Monadologia e sociologia — e outros ensaios de Gabriel Tarde. Organização de Eduardo Vargas. São Paulo: Cosac Naify, 2007.

"Temos, infelizmente, uma tendência inexplicável

a imaginar homogêneo tudo aquilo que ignoramos."

Gabriel Tarde, Monadologia e sociologia, 1893

Cem anos depois e talvez estejamos mais bem preparados para receber as idéias impactantes do filósofo Gabriel Tarde (1843-1904). Embora tivesse gozado de prestígio à sua época, tendo sido professor de filosofia no Collège de France e feito uma carreira judiciária importante, além de autor de mais de uma centena de publicações, Tarde é não raro lembrado como o teórico que, ao menos em sociologia, terminou historicamente vencido pelas idéias de Émile Durkheim, considerado em geral o fundador moderno da disciplina e ainda hoje leitura obrigatória nos cursos de ciências sociais. No entanto, Tarde nunca deixou de intrigar e fecundar grandes pensadores — de Bergson a Deleuze, apenas para mencionar dois importantes filósofos —, e conhece, hoje, uma redescoberta tão revolucionária quanto suas próprias idéias. Já aqui, é quase inevitável a menção ao sociólogo Bruno Latour e ao antropólogo Eduardo Viveiros de Castro, que encontram em Tarde lições teóricas de alta e estratégica relevância. Coordenada por Florencia Ferrari, esta edição de ensaios de Gabriel Tarde, lançada pela Cosac Naify, aparece portanto em momento muito propício e oportuno.

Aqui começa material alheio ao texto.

(** The fixed table of the specification. *)
Definition spec_temperature (l : SummaryLength) : float :=
  match l with
  | very_short => 0.1
  | short => 0.3
  | balanced => 0.5
  | detailed => 0.7
  | very_detailed => 0.9
  end.

(** The preview string as the specification spells it. *)
Definition spec_preview (text_input : pystr) : pystr :=
  lit "Text submitted (" ++ str_of_nat (len (split text_input)) ++ lit " words)".

Definition not_digit (c : codepoint) : Prop := is_digit c = false.

(** Inputs for the worked examples: a Generate request on a given day, with
    the options the widgets start with and an API that answers [r]. *)
Definition example_options : Options := mkOptions balanced 300 English paragraph.

Definition example_day : pystr := lit "2024-05-01".

Definition example_next_day : pystr := lit "2024-05-02".

Definition example_session (used limit : Z) (text : pystr) : SessionState :=
  mkSession example_day used limit [] text.

Definition example_request (d : pystr) (r : ApiResult) : RunInput :=
  mkInput d None GenerateSummary NoFile example_options (fun _ => r).

(** ** The conversation display (lines 196-203) *)

(** U+1F7E2 (line 201) and U+1F916 (line 203). *)
Definition green_circle : codepoint := 128994%N.
Definition robot_face : codepoint := 129302%N.

(** One [st.markdown] line per history entry. *)
Definition render_entry (e : HistoryEntry) : pystr :=
  match fst e with
  | user => green_circle :: lit " **You:** " ++ snd e
  | ai => robot_face :: lit " **AI:** " ++ snd e
  end.

(** [st.stop()] (lines 129 and 133) and an uncaught exception end the
    script before it reaches the conversation. *)
Definition stops (o : Outcome) : bool :=
  match o with
  | RejectedQuotaExceeded | RejectedEmptyInput | Uncaught _ => true
  | _ => false
  end.

(** The conversation an execution shows: nothing when the script stopped
    early, otherwise the history it leaves, line by line. *)
Definition conversation (r : RunResult) : option (list pystr) :=
  if stops (outcome r) then None
  else Some (map render_entry (history (state r))).

Definition is_quota_error (o : Outcome) : bool :=
  match o with
  | FailedQuotaError _ => true
  | _ => false
  end.

(** The request a Generate click sends when both checks pass. *)
Definition request_of (i : RunInput) (st : option SessionState) : ApiRequest :=
  api_request (options i) (spec_temperature (summary_length (options i)))
              (input_text (before_handler i st)).

(** Whether the text under the cursor continues a word: the state
    [str.split()] is in after reading [s], having started inside a word or
    not. *)
Fixpoint in_word (b : bool) (s : pystr) : bool :=
  match s with
  | [] => b
  | c :: s' => in_word (negb (isspace c)) s'
  end.

(** Whether [s] begins with a character of a word. *)
Definition starts_word (s : pystr) : bool :=
  match s with
  | c :: _ => negb (isspace c)
  | [] => false
  end.

Definition nonempty (s : pystr) : bool :=
  match s with
  | [] => false
  | _ => true
  end.

(** What comes right after a number: the end of the text or a character
    that is not a digit. *)
Definition starts_digit_free (s : pystr) : Prop :=
  match s with
  | [] => True
  | c :: _ => is_digit c = false
  end.

(** Two more inputs for the worked examples: a Generate request with a text
    typed into the box, and an execution that only presses a button. *)
Definition example_typed (d text : pystr) (r : ApiResult) : RunInput :=
  mkInput d (Some text) GenerateSummary NoFile example_options (fun _ => r).

Definition example_click (d : pystr) (c : Click) : RunInput :=
  mkInput d None c NoFile example_options (fun _ => ApiErr []).

(** ** The script with the library calls that can stop it *)

(** [a / b] on two [int]s of any size, as CPython computes it: the exact
    quotient rounded to the nearest binary64, ties to even; [None] is
    [ZeroDivisionError] for [b == 0] and [OverflowError] for a quotient too
    large for a float.  The quotient is taken with at least 55 bits and a
    sticky bit, which is enough for the rounding to be that of the exact
    value. *)
Definition int_truediv (a b : Z) : option float :=
  if b =? 0 then None
  else
    let negative := xorb (a <? 0) (b <? 0) in
    let n := Z.abs a in
    let d := Z.abs b in
    let k := Z.max 0 (55 + Z.log2 d - Z.log2 n) in
    let q := Z.shiftl n k / d in
    let sticky := if Z.shiftl n k mod d =? 0 then 0 else 1 in
    let m := 2 * q + sticky in
    let r := SF2Prim (binary_normalize prec emax
                        (if negative then - m else m) (- k - 1) negative) in
    if PrimFloat.is_infinity r then None else Some r.

(** [st.progress(value)]: Streamlit takes an [int] from 0 to 100 or a
    [float] from 0.0 to 1.0 and raises [StreamlitAPIException] for any
    other value. *)
Definition st_progress (v : pynum) : bool :=
  match v with
  | PyInt z => (0 <=? z) && (z <=? 100)
  | PyFloat f => PrimFloat.leb 0%float f && PrimFloat.leb f 1%float
  end.

(** Lines 47-53 as the page gets them: [None] when line 51 raises, in the
    division or in [st.progress], so that nothing of the usage is written. *)
Definition usage_display (s : SessionState) : option Sidebar :=
  let used := request_count s in
  let limit := daily_limit s in
  let remaining := Z.max 0 (limit - used) in
  let value := if truthy limit
               then option_map PyFloat (int_truediv used limit)
               else Some (PyInt 0) in
  match value with
  | Some v => if st_progress v then Some (mkSidebar used remaining v) else None
  | None => None
  end.

(** Lines 55-69: the two buttons above the uploader. *)
Definition buttons (i : RunInput) (s : SessionState) : SessionState :=
  let s := match click i with ClearChat => set_history [] s | _ => s end in
  match click i with LoadSample => set_input_text sample_text s | _ => s end.

(** An execution either runs to its end or is stopped by an exception no
    handler catches; either way the session keeps what was stored so far. *)
Inductive Execution :=
| Raised (line : nat) (s : SessionState)
| Completed (r : RunResult).

(** The script as Streamlit executes it.  Line 51 stops it when the usage
    cannot be displayed.  Line 79 stops it when a plain-text file is in the
    uploader ([FileText]): Streamlit refuses an assignment to the key of
    the text box once the box of line 71 exists.  The same assignment at
    line 88 is inside the [try], so a PDF always ends in the warning of
    line 90, which is [PdfFailed].  Everything else is [run]. *)
Definition script (i : RunInput) (st : option SessionState) : Execution :=
  let s := startup i st in
  match usage_display s with
  | None => Raised 51 s
  | Some _ =>
      match uploaded i with
      | FileText _ => Raised 79 (buttons i s)
      | _ => Completed (run i st)
      end
  end.

Definition session_after (e : Execution) : SessionState :=
  match e with
  | Raised _ s => s
  | Completed r => state r
  end.

(** A series of executions of the script in one session. *)
Fixpoint executions (inputs : list RunInput) (st : option SessionState)
  : list Execution :=
  match inputs with
  | [] => []
  | i :: inputs' =>
      script i st :: executions inputs' (Some (session_after (script i st)))
  end.

Definition text_file_uploaded (i : RunInput) : bool :=
  match uploaded i with
  | FileText _ => true
  | _ => false
  end.

(** The default of [sys.get_int_max_str_digits()] in CPython 3.11 and
    later: [int()] raises [ValueError] on a longer run of digits. *)
Definition int_max_str_digits : nat := 4300.

Definition example_used_up : list RunInput :=
  [example_typed example_day (lit "hello world") (ApiOk (lit "hi"));
   example_request example_day (ApiOk (lit "hi"));
   example_request example_day (ApiOk (lit "hi"));
   example_request example_day (ApiErr (lit "429 quotaValue: 2"))].

(** The session a series of executions of the script leaves. *)
Fixpoint after_executions (inputs : list RunInput) (st : option SessionState)
  : option SessionState :=
  match inputs with
  | [] => st
  | i :: inputs' => after_executions inputs' (Some (session_after (script i st)))
  end.

(** ** Strings *)

Lemma pystr_eqb_eq (a b : pystr) : pystr_eqb a b = true <-> a = b.
Proof.
  unfold pystr_eqb. destruct (list_eq_dec N.eq_dec a b); split; congruence.
Qed.

Lemma pystr_eqb_refl (a : pystr) : pystr_eqb a a = true.
Proof. now apply pystr_eqb_eq. Qed.

Lemma startswith_app (p r : pystr) : startswith p (p ++ r) = true.
Proof.
  induction p as [|a p IH]; simpl; [reflexivity|].
  now rewrite N.eqb_refl.
Qed.

Lemma startswith_inv (p s : pystr) :
  startswith p s = true -> s = p ++ skipn (len p) s.
Proof.
  revert s. induction p as [|a p IH]; intros s H; [reflexivity|].
  destruct s as [|b s]; simpl in H; [discriminate|].
  apply andb_true_iff in H. destruct H as [Hab Hps].
  apply N.eqb_eq in Hab. subst b. simpl. f_equal. now apply IH.
Qed.

Lemma contains_eq (n s : pystr) :
  contains n s =
  startswith n s || match s with [] => false | _ :: s' => contains n s' end.
Proof. destruct s; reflexivity. Qed.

O ensaio Monadologia e sociologia, que havia sido publicado no Brasil pela editora Vozes em 2003, ganha da Cosac uma nova e muito criteriosa tradução para o português, sob revisão técnica de Eduardo Vargas, antropólogo da Universidade Federal de Minas Gerais e especialista em Gabriel Tarde, objeto de sua tese de doutorado. Também autor do estudo introdutório desta edição, Vargas reuniu ainda os outros três ensaios do livro, inéditos em português e fora de catálogo até mesmo na França. São eles: A variação universal, A ação dos fatos futuros e Os possíveis. Destaquem-se ainda, nesta edição, as informações sobre vida e obra de Tarde, incluindo uma carta autobiográfica e uma rigorosa compilação cronológica da bibliografia do autor e sobre ele. Tal reunião permite ao leitor conhecer o desenvolvimento do pensamento de Tarde, pontuando a evolução dos temas, suas variações e variedades.

Deve-se destacar, desde já, que se esse livro tem uma destinação obrigatória aos interessados em filosofia e ciências sociais, ele não importará menos ao leitor geral, que poderá desfrutar de um pensamento erudito, mas não hermético, virtude de um tempo, aquele de Gabriel Tarde, em que o conhecimento não se produzia ou não se difundia apenas por especialistas. Tempo em que a complexidade das reflexões não exigia uma linguagem conceitual impenetrável aos domínios não especializados. Em poucas palavras, o que Tarde nos oferece é um texto acessível e muito sedutor, mas não em prejuízo da exposição das idéias e sua complexidade — solução que parece ter se tornado cada vez mais rara na produção intelectual.

A MÔNADA DIVERSA

"Negar a finalidade dos seres insensíveis é

ao mesmo tempo negar sua realidade.

Ao contrário, se acreditamos que eles são,

é preciso acreditar que eles tendem."

G. Tarde, A variação universal, 1893

Hoje o termo mônada encontra semântica em química, biologia e filosofia. Com diversos sentidos, seu registro aparece já em Platão, bem como em autores cristãos e também em Kant. Mas terá assumido heurística decisiva em Leibniz, a quem Tarde repetidamente se refere no ensaio Monadologia e sociologia. A mônada de Tarde, no entanto, sofre uma torção radical em relação à de Leibniz. Agora ela é aberta e ávida, mutante e transformadora, desejosa e conquistadora, guiada por propriedades e não por essências. Os agentes do mundo, assim concebidos como mônadas, tornam supérfluas, senão enganosas, as distinções entre natureza e sociedade, matéria e espírito, objeto e sujeito, enfim todo o corolário dualista do pensamento ocidental. Supérfluo não foi, portanto, o ostracismo histórico que o pensamento de Tarde sofreu, já que pensamento contrário a tais distinções. Contudo é com ele que vemos, ao contrário do previsto pelos dogmas do pensamento naturalista moderno, os progressos da física, da química ou da biologia, como também da história ou da sociologia, produzirem e denunciarem, no dia-a-dia das ações e interações de agentes, uma multiplicação exponencial de diferenças infinitas e infinitesimais, das quais a monadologia nos dá conta.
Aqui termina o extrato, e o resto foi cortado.